◆ What this task involves
Below are the entries. Transcribe exactly the lines from the one with "Section handlers." through the one with "fs_ok d -> ~ cstr_eq path root_path ->", ends included, and leave out all others.

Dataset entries
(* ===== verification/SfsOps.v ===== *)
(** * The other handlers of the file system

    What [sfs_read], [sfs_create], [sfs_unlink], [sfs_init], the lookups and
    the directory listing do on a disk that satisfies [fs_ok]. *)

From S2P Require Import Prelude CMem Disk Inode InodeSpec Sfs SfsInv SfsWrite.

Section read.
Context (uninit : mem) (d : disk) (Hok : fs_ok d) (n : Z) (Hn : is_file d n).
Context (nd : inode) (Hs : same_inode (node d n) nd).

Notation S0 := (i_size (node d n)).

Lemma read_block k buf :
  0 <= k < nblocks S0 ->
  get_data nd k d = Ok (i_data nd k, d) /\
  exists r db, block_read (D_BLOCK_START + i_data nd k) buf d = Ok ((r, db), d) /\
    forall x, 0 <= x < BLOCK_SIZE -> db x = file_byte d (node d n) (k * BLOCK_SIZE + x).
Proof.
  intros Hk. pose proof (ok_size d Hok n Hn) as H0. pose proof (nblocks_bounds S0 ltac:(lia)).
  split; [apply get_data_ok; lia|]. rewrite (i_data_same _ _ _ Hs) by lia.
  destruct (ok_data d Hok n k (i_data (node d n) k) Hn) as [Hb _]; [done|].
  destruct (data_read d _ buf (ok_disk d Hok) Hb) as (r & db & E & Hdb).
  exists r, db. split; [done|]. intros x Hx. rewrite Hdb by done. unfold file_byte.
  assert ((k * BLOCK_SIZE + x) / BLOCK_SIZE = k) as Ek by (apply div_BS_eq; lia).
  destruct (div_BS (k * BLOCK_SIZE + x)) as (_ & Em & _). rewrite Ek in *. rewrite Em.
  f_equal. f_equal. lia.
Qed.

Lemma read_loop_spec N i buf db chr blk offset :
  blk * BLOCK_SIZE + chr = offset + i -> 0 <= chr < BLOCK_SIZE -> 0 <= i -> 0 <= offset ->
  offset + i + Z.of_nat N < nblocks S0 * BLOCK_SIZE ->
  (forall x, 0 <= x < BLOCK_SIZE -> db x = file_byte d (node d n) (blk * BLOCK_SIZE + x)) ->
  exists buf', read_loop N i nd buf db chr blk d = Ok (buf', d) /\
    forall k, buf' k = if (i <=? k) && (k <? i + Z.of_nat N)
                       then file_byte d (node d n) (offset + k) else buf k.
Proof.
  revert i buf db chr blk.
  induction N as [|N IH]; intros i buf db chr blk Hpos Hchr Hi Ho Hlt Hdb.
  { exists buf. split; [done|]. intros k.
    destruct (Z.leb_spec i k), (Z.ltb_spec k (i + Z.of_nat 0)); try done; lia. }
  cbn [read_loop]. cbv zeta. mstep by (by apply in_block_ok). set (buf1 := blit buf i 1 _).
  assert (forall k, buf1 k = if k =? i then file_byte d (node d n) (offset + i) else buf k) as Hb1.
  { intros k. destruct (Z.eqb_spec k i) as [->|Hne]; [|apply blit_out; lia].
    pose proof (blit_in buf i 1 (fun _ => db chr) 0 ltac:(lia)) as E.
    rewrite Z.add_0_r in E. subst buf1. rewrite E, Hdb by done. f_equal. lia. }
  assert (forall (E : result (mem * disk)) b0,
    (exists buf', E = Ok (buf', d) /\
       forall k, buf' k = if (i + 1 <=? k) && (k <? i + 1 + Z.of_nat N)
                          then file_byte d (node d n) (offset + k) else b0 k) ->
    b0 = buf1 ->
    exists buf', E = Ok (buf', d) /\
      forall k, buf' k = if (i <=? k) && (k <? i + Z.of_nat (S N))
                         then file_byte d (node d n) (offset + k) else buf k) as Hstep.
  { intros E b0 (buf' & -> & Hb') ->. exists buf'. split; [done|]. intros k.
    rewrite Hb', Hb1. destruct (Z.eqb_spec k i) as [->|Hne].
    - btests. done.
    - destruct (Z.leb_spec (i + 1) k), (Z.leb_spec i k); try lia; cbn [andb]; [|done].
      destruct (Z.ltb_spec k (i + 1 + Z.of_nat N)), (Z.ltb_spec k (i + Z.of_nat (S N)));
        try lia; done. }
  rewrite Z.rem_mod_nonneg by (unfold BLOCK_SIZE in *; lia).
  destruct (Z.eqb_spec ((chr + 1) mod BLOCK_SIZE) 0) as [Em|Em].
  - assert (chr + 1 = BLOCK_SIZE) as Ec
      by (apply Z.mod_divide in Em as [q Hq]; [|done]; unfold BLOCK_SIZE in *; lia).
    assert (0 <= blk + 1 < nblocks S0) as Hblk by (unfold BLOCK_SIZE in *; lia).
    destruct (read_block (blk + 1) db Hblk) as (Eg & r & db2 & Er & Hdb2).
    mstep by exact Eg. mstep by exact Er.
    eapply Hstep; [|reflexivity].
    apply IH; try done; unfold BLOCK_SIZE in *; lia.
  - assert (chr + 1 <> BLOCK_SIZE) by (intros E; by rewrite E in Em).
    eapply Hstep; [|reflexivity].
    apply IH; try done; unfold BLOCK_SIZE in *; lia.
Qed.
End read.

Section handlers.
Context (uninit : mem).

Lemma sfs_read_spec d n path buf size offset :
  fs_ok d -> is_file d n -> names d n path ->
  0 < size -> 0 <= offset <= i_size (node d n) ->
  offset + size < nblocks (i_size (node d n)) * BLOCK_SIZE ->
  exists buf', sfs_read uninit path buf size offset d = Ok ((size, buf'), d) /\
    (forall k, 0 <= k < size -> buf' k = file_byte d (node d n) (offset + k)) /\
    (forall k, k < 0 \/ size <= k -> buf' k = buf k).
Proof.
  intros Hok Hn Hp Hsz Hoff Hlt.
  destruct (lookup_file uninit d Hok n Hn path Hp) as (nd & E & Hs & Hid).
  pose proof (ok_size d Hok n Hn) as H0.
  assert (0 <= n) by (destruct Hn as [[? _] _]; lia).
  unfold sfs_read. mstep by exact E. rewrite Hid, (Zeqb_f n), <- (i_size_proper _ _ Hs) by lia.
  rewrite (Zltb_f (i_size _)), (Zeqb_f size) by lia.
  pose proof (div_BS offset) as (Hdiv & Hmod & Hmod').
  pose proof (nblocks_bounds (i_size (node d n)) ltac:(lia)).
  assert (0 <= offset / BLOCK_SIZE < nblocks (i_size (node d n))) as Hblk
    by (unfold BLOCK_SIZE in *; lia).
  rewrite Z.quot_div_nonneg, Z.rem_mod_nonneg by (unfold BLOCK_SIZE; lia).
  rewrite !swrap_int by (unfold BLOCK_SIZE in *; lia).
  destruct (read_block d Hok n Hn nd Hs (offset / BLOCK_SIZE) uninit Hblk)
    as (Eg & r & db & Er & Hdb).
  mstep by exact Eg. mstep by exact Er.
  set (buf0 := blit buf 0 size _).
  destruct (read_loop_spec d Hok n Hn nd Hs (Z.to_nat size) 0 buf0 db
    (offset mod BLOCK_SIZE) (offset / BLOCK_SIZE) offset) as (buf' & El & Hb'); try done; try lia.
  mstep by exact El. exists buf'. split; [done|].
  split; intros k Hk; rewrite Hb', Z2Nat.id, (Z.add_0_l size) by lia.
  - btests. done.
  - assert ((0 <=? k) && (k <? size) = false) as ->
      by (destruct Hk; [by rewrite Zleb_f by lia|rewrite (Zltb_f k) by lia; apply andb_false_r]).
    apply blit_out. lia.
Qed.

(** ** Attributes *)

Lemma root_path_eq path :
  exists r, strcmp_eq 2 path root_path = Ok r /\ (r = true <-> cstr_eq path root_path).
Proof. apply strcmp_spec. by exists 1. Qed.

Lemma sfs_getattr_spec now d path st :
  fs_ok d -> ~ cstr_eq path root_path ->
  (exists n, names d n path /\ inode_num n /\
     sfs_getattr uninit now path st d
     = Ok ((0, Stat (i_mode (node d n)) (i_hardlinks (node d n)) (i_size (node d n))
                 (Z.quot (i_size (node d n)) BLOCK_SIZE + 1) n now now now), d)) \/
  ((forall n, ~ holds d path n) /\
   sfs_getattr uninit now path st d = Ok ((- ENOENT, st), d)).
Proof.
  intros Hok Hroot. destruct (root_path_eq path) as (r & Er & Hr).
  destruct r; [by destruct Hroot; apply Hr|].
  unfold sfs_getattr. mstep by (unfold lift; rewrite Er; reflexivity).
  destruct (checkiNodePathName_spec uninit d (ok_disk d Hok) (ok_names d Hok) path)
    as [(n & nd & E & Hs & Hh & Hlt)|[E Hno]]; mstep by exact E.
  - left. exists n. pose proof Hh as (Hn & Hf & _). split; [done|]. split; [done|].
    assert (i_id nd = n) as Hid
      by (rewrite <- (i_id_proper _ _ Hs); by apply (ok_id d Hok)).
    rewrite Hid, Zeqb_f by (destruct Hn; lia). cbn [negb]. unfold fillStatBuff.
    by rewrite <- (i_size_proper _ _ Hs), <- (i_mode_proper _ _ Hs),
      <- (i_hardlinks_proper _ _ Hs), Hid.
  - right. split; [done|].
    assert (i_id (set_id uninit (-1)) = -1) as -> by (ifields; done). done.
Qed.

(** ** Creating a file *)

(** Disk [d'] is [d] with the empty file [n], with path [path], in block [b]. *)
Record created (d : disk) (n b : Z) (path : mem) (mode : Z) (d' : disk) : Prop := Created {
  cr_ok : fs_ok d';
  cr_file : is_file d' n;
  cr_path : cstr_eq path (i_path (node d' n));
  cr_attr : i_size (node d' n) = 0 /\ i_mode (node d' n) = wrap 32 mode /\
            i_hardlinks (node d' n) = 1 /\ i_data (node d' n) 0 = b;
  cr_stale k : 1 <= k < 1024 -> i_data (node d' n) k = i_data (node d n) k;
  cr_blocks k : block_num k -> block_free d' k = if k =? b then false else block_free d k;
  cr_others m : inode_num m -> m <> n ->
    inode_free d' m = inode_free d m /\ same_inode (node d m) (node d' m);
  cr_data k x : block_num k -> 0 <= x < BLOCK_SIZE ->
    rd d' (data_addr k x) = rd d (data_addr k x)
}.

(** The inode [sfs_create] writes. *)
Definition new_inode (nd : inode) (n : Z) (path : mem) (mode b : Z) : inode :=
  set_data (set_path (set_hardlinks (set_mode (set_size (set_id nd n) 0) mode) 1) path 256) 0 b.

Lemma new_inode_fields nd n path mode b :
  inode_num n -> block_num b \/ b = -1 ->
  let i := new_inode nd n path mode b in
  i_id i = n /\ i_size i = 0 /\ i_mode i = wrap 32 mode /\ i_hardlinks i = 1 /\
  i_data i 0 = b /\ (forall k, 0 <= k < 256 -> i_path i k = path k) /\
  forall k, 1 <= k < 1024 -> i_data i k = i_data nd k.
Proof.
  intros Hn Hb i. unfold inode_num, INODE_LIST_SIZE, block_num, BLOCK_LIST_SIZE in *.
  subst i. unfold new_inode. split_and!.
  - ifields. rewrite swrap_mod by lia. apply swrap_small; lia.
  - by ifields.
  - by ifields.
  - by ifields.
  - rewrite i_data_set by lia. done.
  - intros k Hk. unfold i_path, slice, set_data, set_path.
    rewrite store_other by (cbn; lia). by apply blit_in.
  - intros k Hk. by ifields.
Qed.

◆ Exercise answer
Section handlers.
Context (uninit : mem).

Lemma sfs_read_spec d n path buf size offset :
  fs_ok d -> is_file d n -> names d n path ->
  0 < size -> 0 <= offset <= i_size (node d n) ->
  offset + size < nblocks (i_size (node d n)) * BLOCK_SIZE ->
  exists buf', sfs_read uninit path buf size offset d = Ok ((size, buf'), d) /\
    (forall k, 0 <= k < size -> buf' k = file_byte d (node d n) (offset + k)) /\
    (forall k, k < 0 \/ size <= k -> buf' k = buf k).
Proof.
  intros Hok Hn Hp Hsz Hoff Hlt.
  destruct (lookup_file uninit d Hok n Hn path Hp) as (nd & E & Hs & Hid).
  pose proof (ok_size d Hok n Hn) as H0.
  assert (0 <= n) by (destruct Hn as [[? _] _]; lia).
  unfold sfs_read. mstep by exact E. rewrite Hid, (Zeqb_f n), <- (i_size_proper _ _ Hs) by lia.
  rewrite (Zltb_f (i_size _)), (Zeqb_f size) by lia.
  pose proof (div_BS offset) as (Hdiv & Hmod & Hmod').
  pose proof (nblocks_bounds (i_size (node d n)) ltac:(lia)).
  assert (0 <= offset / BLOCK_SIZE < nblocks (i_size (node d n))) as Hblk
    by (unfold BLOCK_SIZE in *; lia).
  rewrite Z.quot_div_nonneg, Z.rem_mod_nonneg by (unfold BLOCK_SIZE; lia).
  rewrite !swrap_int by (unfold BLOCK_SIZE in *; lia).
  destruct (read_block d Hok n Hn nd Hs (offset / BLOCK_SIZE) uninit Hblk)
    as (Eg & r & db & Er & Hdb).
  mstep by exact Eg. mstep by exact Er.
  set (buf0 := blit buf 0 size _).
  destruct (read_loop_spec d Hok n Hn nd Hs (Z.to_nat size) 0 buf0 db
    (offset mod BLOCK_SIZE) (offset / BLOCK_SIZE) offset) as (buf' & El & Hb'); try done; try lia.
  mstep by exact El. exists buf'. split; [done|].
  split; intros k Hk; rewrite Hb', Z2Nat.id, (Z.add_0_l size) by lia.
  - btests. done.
  - assert ((0 <=? k) && (k <? size) = false) as ->
      by (destruct Hk; [by rewrite Zleb_f by lia|rewrite (Zltb_f k) by lia; apply andb_false_r]).
    apply blit_out. lia.
Qed.

(** ** Attributes *)

Lemma root_path_eq path :
  exists r, strcmp_eq 2 path root_path = Ok r /\ (r = true <-> cstr_eq path root_path).
Proof. apply strcmp_spec. by exists 1. Qed.

Lemma sfs_getattr_spec now d path st :
  fs_ok d -> ~ cstr_eq path root_path ->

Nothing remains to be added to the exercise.